Мрачное и смущенное лицо Федоса озарилось выражением необыкновенной нежности.
— Ишь ведь сердешный! — взволнованно прошептал он.
И, бросив взгляд на окна дома — не торчит ли «белобрысая», Федос быстрым движением поднял Шурку, прижал его к своей груди и осторожно, чтобы не уколоть его своими щетинистыми усами, поцеловал мальчика. Затем он так же быстро опустил его на землю и проговорил:
— Теперь иди домой поскорей, Лександра Васильич. Иди, мой ласковый…

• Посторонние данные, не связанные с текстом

(* ================================================================== *)
(** * Properties *)

(* ------------------------------------------------------------------ *)
(** ** The topology oracle *)

Lemma isUp_loop_last (t : Z) (sts : list LinkState) (up : bool) :
  isUp_loop t sts up = status_up (last (filter (fun st => time st <= t) sts)) up.
Proof.
  revert up. induction sts as [|st rest IH]; intros up; [reflexivity|].
  cbn [isUp_loop]. destruct (decide (time st <= t)) as [Hle|Hgt].
  - rewrite filter_cons_True by exact Hle. rewrite last_cons.
    assert (Hge : (t >=? time st) = true) by (rewrite Z.geb_leb; apply Z.leb_le; lia).
    rewrite Hge. cbn [andb]. rewrite !IH.
    destruct (last (filter _ rest)); destruct (status st) eqn:E; simpl; rewrite ?E; reflexivity.
  - rewrite filter_cons_False by exact Hgt.
    assert (Hge : (t >=? time st) = false) by (rewrite Z.geb_leb; apply Z.leb_gt; lia).
    rewrite Hge. cbn [andb]. apply IH.
Qed.

Lemma strongly_sorted_filter (P : LinkState -> Prop) `{!forall x, Decision (P x)}
    (sts : list LinkState) :
  StronglySorted (fun a b => time a <= time b) sts ->
  StronglySorted (fun a b => time a <= time b) (filter P sts).
Proof.
  induction 1 as [|x l Hs IH Hall]; simpl; [constructor|].
  destruct (decide (P x)).
  - rewrite filter_cons_True by assumption. constructor; [exact IH|].
    apply Forall_forall. intros y Hy. rewrite list_elem_of_filter in Hy.
    destruct Hy as [_ Hy].
    exact (proj1 (Forall_forall _ _) Hall y Hy).
  - rewrite filter_cons_False by assumption. exact IH.
Qed.

Lemma strongly_sorted_last (sts : list LinkState) (s : LinkState) :
  StronglySorted (fun a b => time a <= time b) sts -> last sts = Some s ->
  forall r, r ∈ sts -> time r <= time s.
Proof.
  induction 1 as [|x l Hs IH Hall]; [discriminate|].
  rewrite last_cons. intros Hlast r Hr.
  destruct (last l) as [y|] eqn:Hl.
  - injection Hlast as <-. apply elem_of_cons in Hr as [->|Hr].
    + apply (proj1 (Forall_forall _ _) Hall).
      exact (last_Some_elem_of _ _ Hl).
    + exact (IH eq_refl r Hr).
  - injection Hlast as <-. apply last_None in Hl. subst l.
    apply elem_of_cons in Hr as [->|Hr]; [lia|]. apply not_elem_of_nil in Hr. done.
Qed.

(** C1: on a link whose states are sorted by non-decreasing tick, [isUp t]
    is true exactly when the most recent state with tick at most [t] exists
    and is UP (that state carries the greatest tick not above [t]), and false
    when there is no such state; [Query] reports DOWN for a (from, to) pair
    missing at either level of the oracle's map. *)
Theorem isUp_most_recent_and_unknown_down :
  (forall (l : Link) (t : Z), ticks_sorted (states l) ->
     (isUp l t = true <->
        exists s, most_recent t (states l) = Some s /\ status s = UP) /\
     (most_recent t (states l) = None -> isUp l t = false) /\
     (forall s, most_recent t (states l) = Some s ->
        time s <= t /\ forall r, r ∈ states l -> time r <= t -> time r <= time s)) /\
  (forall (topo : NetworkTypology) (q : QueryMsg),
     (links topo !! q_fromNode q = None \/
      exists ls, links topo !! q_fromNode q = Some ls /\ ls !! q_toNode q = None) ->
     Query topo q = false).
Proof.
  split.
  - intros l t Hsorted. unfold isUp, most_recent. rewrite isUp_loop_last.
    split; [|split].
    + destruct (last _) as [s|]; simpl.
      * split; [intros H; exists s; split; [reflexivity|]; destruct (status s); done|].
        intros (s' & Hs' & Hup). injection Hs' as <-. rewrite Hup. reflexivity.
      * split; [discriminate|]. intros (s' & Hs' & _). discriminate.
    + intros ->. reflexivity.
    + intros s Hs. pose proof (last_Some_elem_of _ _ Hs) as Hin.
      apply list_elem_of_filter in Hin as [Hst _]. split; [exact Hst|].
      intros r Hr Hrt.
      assert (Hss : StronglySorted (fun a b => time a <= time b) (states l)).
      { apply Sorted_StronglySorted; [intros a b c ??; lia | exact Hsorted]. }
      apply (strongly_sorted_last _ _ (strongly_sorted_filter _ _ Hss) Hs).
      apply list_elem_of_filter. split; assumption.
  - intros topo q [H | (ls & H1 & H2)]; unfold Query.
    + rewrite H. reflexivity.
    + rewrite H1, H2. reflexivity.
Qed.
(** * justjit: RAII wrappers for Python-C interop (src/raii_wrapper.h)

    A shallow embedding of the header's classes and converters:
    - [ScopeGuard]                    generic cleanup on scope exit,
    - [GILGuard] / [GILRelease]       GIL management,
    - [PyObjectPtr]                   owning handle on a [PyObject*],
    - [NumpyBuffer]                   buffer-protocol view,
    - [py_to_long] ... [string_to_py] scalar converters.

    The header is a thin layer over the CPython C API.  The entry points it
    calls are modelled first ([Module CPython], [Module GIL]); the classes
    and converters are then transcribed method by method, and the theorems
    follow in the [...Theory] modules. *)

From Stdlib Require Import ZArith List Bool Lia.
From Stdlib Require Import Floats.SpecFloat.
From stdpp Require Import gmap strings list fin_maps.

(* ===================================================================== *)
(** * The host runtime (CPython C API)                                    *)
(* ===================================================================== *)

(** The runtime's entry points and macros ([Py_XINCREF], [Py_XDECREF],
    [PyObject_GetBuffer], [PyBuffer_Release], [PyLong_AsLongLong],
    [PyObject_IsTrue], ...) are declared by [<Python.h>], not by this
    repository: they are the environment the header runs in.  Each is
    modelled after its CPython documentation: what it returns, when it
    fails, and what it does to reference counts and to the error
    indicator. *)
Module CPython.

(** [PyObject*]: the null pointer is [0], an object lives at a positive
    address. *)
Abbreviation ptr := N (only parsing).
Abbreviation NULL := 0%N (only parsing).

(** A C [double]: IEEE binary64. *)
Abbreviation double := spec_float (only parsing).
Definition dbl_prec : Z := 53.
Definition dbl_emax : Z := 1024.

(** [static_cast<double>(long long)]: round to nearest, ties to even. *)
Definition double_of_Z (z : Z) : double :=
  binary_normalize dbl_prec dbl_emax z 0 false.

Definition dbl_zero : double := S754_zero false.
Definition dbl_minus_one : double := S754_finite true 4503599627370496 (-52).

— Зачем? Мы вместе пойдем.
— То-то не надо вместе. Неравно маменька из окна углядит, что ты ветрел свою няньку, и опять засерчает.
— И пусть глядит… Пусть злится!
— Да ты никак бунтовать против маменьки? — промолвил Чижик. — Не годится, милый мой, Лександра Васильич, бунтовать против родной матери. Ее почитать следует… Иди, иди… ужо наговоримся…
Шурка, всегда охотно слушавший Чижика, так как вполне признавал его нравственный авторитет, и теперь готов был исполнить его совет. Но ему хотелось поскорей утешить друга в постигшем его несчастии, и потому, прежде чем уйти, он не без некоторого чувства горделивости произнес:
— А знаешь, Чижик, и меня высекли!
— То-то знаю. Слышал, как ты кричал, бедненький… Из-за меня ты потерпел, голубчик!.. Бог тебе это зачтет, небось! Ну иди же, иди, родной, а то нам с тобой опять попадет…
Шурка убежал, еще более привязанный к Чижику. Несправедливое наказание, которому они оба подверглись, сильнее закрепило их любовь.
Выждав минуту-другую у ворот, Федос твердою и решительною походкой направился через двор в кухню, стараясь под видом презрительной суровости скрыть пред посторонними невольный стыд высеченного человека.
Иван оглядел Чижика улыбающимися глазами, но Чижик даже и не удостоил обратить внимания на повара, точно его и не было на кухне, и прошел в свой уголок в соседней комнате.
— Барыня приказали, чтобы вы немедленно явились к ней, как вернетесь из экипажа! — крикнул ему из кухни Иван.
Чижик не отвечал.
Не спеша снял он шинель, переобулся в парусинные башмаки, достал из сундука яблоко и конфетку, данные ему утром Шуркой, сунул их в карман и, вынув из-за обшлага шинели письмо экипажного адъютанта, пошел в комнаты.
В столовой барыни не было. Там была одна Анютка. Она ходила взад и вперед по комнате, закачивая ребенка и напевая своим приятным голоском какую-то песенку.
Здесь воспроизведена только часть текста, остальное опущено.